YOUR ASSIGNMENT:
Please copy out every line in the entries that includes the word "does".
-- EXERCISE DATA follows --
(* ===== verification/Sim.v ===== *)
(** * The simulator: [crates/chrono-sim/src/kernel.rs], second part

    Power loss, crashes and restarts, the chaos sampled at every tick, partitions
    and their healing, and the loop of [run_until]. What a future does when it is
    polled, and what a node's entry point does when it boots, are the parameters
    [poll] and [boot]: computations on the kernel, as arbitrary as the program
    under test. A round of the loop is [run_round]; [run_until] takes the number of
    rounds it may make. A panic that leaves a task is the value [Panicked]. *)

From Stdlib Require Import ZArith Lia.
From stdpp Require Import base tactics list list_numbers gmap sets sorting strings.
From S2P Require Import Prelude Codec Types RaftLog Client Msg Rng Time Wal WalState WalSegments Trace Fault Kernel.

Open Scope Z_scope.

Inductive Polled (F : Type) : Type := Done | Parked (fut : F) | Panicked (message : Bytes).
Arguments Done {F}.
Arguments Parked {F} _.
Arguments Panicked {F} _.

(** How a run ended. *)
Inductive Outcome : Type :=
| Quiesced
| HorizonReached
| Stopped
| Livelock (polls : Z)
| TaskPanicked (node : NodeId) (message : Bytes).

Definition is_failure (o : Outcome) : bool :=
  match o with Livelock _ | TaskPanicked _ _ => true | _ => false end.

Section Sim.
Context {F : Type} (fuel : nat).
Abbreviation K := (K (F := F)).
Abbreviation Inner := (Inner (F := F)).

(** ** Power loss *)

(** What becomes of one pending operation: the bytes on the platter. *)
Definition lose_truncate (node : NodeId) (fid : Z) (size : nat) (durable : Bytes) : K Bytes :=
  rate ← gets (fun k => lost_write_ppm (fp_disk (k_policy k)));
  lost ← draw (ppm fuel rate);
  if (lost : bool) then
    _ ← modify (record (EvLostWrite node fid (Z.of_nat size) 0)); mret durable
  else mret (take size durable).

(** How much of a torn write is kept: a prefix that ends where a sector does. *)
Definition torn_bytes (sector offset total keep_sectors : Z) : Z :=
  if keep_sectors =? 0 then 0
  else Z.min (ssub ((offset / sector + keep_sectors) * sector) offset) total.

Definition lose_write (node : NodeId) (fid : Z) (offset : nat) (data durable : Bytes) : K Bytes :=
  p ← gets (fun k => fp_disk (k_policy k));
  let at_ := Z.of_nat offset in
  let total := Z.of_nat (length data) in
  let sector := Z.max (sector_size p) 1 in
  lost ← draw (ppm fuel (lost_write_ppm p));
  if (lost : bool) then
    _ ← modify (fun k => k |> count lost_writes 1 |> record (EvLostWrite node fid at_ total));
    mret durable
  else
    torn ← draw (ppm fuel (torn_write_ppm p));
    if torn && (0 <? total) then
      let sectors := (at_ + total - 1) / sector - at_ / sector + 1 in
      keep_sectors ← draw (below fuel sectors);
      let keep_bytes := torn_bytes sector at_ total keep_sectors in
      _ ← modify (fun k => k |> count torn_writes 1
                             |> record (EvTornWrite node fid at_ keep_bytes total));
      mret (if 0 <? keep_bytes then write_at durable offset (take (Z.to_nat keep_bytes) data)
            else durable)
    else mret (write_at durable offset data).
-- EXERCISE DATA concluded --
-- EXERCISE DATA follows --
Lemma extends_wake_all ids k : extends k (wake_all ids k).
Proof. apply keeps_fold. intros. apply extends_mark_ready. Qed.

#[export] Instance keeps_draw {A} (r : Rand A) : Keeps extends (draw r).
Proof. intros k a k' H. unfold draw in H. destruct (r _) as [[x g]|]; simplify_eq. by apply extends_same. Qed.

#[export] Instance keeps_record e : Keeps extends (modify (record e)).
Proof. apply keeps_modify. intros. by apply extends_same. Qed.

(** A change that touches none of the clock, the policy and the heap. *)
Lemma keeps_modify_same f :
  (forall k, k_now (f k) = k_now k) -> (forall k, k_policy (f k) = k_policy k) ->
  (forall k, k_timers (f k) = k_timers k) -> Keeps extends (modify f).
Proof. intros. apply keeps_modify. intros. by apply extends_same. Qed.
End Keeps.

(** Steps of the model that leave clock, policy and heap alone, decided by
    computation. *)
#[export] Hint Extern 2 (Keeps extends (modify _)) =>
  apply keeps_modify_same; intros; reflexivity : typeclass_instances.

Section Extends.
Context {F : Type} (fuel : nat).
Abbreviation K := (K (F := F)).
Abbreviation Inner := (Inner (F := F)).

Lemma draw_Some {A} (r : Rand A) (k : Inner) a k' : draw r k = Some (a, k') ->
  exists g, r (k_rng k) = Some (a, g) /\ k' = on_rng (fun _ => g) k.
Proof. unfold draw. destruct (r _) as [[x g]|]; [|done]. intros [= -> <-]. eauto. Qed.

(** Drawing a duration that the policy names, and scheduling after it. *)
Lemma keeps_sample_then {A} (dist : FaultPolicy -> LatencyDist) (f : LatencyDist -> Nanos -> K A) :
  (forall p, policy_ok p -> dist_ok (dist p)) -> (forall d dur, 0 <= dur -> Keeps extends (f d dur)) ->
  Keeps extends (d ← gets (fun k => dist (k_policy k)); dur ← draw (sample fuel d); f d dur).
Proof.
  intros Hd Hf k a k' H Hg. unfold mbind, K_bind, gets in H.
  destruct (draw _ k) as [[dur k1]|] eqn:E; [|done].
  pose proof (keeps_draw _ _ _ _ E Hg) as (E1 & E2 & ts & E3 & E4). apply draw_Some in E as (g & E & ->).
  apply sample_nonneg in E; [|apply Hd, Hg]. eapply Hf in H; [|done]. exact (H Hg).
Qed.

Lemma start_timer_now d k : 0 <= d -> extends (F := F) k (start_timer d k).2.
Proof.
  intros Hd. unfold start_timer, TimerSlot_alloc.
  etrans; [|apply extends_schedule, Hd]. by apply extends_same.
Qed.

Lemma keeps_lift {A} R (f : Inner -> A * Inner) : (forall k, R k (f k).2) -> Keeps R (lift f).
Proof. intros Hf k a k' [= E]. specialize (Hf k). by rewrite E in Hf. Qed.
-- EXERCISE DATA concluded --
EXERCISE RESPONSE:
    and their healing, and the loop of [run_until]. What a future does when it is
    polled, and what a node's entry point does when it boots, are the parameters
(** How much of a torn write is kept: a prefix that ends where a sector does. *)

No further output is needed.